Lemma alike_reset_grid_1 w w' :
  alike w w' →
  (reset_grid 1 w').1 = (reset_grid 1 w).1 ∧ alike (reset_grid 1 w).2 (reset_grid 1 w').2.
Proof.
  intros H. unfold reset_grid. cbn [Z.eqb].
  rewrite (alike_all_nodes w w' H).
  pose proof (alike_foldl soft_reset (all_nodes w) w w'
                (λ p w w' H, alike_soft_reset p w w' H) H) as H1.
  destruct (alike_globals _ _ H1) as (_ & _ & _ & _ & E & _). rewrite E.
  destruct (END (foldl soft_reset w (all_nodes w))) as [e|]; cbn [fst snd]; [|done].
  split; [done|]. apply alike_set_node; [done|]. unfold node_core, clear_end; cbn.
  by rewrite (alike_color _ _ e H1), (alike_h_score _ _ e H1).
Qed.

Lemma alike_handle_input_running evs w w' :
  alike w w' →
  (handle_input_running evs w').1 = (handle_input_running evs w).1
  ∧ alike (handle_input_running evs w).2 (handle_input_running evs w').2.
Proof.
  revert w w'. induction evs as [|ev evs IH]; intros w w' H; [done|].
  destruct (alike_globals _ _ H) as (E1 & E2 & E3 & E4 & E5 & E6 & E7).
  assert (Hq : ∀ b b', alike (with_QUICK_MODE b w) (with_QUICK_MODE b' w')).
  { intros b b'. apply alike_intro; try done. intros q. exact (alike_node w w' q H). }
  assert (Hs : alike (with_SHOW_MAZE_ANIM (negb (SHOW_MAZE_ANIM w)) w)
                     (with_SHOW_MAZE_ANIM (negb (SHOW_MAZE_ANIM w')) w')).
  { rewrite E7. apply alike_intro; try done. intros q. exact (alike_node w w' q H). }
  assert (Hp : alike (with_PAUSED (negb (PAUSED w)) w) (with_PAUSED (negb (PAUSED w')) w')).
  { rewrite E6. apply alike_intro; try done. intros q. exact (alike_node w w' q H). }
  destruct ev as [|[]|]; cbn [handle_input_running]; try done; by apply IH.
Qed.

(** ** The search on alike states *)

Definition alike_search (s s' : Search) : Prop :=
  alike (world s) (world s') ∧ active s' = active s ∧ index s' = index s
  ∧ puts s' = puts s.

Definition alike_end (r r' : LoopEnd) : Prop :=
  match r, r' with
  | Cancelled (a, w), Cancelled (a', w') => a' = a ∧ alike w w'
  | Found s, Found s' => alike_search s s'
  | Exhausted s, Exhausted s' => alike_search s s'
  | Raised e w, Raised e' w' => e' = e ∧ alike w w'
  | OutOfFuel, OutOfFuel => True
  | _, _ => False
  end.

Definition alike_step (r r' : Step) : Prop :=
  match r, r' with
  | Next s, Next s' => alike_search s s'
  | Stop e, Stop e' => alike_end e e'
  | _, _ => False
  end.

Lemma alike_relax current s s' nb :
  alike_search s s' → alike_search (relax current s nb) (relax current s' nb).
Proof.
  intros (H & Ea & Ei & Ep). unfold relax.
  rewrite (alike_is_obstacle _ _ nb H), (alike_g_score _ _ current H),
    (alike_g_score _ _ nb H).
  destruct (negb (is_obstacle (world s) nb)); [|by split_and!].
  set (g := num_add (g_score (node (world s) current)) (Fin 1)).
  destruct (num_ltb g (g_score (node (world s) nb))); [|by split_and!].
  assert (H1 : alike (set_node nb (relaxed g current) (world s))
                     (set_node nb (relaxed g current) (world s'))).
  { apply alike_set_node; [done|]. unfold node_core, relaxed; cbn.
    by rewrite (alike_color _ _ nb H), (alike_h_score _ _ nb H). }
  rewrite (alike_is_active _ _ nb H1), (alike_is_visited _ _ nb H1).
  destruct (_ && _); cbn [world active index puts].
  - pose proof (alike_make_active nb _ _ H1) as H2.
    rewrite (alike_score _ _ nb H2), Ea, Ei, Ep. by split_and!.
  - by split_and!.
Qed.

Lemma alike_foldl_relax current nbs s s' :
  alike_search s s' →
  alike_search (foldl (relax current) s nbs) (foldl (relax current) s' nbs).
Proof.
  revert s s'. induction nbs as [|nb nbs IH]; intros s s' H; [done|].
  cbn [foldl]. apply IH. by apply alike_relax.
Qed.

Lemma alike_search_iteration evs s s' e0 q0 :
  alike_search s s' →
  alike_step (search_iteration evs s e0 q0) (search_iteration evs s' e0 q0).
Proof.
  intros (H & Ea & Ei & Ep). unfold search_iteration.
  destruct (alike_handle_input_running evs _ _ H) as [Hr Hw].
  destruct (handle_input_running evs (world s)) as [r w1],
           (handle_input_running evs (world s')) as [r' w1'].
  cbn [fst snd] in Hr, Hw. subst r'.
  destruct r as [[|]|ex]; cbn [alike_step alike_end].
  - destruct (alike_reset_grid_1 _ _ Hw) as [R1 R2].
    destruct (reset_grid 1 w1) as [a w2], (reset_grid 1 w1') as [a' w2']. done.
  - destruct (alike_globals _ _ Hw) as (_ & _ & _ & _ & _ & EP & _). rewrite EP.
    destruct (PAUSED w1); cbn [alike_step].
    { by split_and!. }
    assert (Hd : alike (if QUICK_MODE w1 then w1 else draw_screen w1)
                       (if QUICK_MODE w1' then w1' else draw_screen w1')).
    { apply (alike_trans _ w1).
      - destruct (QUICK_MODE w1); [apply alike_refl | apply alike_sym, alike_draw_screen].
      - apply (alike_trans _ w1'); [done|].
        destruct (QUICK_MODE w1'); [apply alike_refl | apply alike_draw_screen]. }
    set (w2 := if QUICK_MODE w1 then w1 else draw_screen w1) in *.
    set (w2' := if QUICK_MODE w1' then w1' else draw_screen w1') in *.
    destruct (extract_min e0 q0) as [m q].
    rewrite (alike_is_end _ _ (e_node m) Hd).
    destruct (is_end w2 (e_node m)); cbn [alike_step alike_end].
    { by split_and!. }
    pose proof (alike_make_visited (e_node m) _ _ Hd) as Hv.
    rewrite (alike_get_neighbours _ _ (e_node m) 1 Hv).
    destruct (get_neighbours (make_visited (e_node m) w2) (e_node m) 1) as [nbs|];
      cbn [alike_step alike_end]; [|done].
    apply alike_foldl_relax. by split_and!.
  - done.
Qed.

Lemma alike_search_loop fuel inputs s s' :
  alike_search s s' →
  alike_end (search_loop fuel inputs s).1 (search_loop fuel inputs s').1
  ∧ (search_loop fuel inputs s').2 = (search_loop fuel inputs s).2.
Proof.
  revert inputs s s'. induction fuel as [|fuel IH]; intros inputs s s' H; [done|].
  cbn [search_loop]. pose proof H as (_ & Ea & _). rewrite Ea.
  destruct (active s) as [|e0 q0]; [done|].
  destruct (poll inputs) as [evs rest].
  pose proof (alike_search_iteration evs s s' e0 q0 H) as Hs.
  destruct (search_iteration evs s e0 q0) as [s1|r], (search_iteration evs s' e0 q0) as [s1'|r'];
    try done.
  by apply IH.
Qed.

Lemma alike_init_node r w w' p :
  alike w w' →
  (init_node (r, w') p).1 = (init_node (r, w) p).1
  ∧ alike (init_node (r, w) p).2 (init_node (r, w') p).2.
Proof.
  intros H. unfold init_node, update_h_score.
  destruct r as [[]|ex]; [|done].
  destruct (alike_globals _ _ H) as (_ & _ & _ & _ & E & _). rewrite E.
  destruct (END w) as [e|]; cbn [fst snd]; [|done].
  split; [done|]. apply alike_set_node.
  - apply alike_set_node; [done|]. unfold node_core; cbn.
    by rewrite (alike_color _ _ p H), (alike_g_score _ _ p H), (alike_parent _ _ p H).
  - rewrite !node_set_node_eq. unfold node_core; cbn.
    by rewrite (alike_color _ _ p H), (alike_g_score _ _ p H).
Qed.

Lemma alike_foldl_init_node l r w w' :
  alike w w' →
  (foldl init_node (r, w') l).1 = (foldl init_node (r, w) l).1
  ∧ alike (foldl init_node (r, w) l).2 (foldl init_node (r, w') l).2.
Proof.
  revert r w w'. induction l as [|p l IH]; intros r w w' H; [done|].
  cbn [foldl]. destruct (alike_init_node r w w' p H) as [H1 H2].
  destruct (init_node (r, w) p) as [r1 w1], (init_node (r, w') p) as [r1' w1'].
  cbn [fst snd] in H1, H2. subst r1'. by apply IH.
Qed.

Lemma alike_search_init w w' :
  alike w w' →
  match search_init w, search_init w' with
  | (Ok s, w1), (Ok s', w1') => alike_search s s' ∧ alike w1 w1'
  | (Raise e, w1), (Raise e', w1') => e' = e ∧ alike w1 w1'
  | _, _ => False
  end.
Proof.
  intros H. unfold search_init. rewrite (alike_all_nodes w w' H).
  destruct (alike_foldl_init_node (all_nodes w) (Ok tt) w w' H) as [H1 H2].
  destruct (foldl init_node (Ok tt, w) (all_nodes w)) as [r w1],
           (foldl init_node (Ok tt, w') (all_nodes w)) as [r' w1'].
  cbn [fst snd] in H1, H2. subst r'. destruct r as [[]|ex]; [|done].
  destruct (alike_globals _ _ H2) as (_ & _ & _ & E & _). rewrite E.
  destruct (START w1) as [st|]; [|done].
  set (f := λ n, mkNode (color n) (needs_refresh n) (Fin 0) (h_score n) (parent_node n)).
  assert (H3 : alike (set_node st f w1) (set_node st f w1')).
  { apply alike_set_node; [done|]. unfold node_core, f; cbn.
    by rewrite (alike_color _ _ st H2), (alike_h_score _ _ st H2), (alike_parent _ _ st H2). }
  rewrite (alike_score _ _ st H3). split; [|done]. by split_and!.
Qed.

=====

** BRIEF **
Please make an exact copy of the lines above from the line with "destruct (negb (is_obstacle" through the line with "assert (H1 : alike", both ends included.

** EXERCISE SOLUTION **
  destruct (negb (is_obstacle (world s) nb)); [|by split_and!].
  set (g := num_add (g_score (node (world s) current)) (Fin 1)).
  destruct (num_ltb g (g_score (node (world s) nb))); [|by split_and!].
  assert (H1 : alike (set_node nb (relaxed g current) (world s))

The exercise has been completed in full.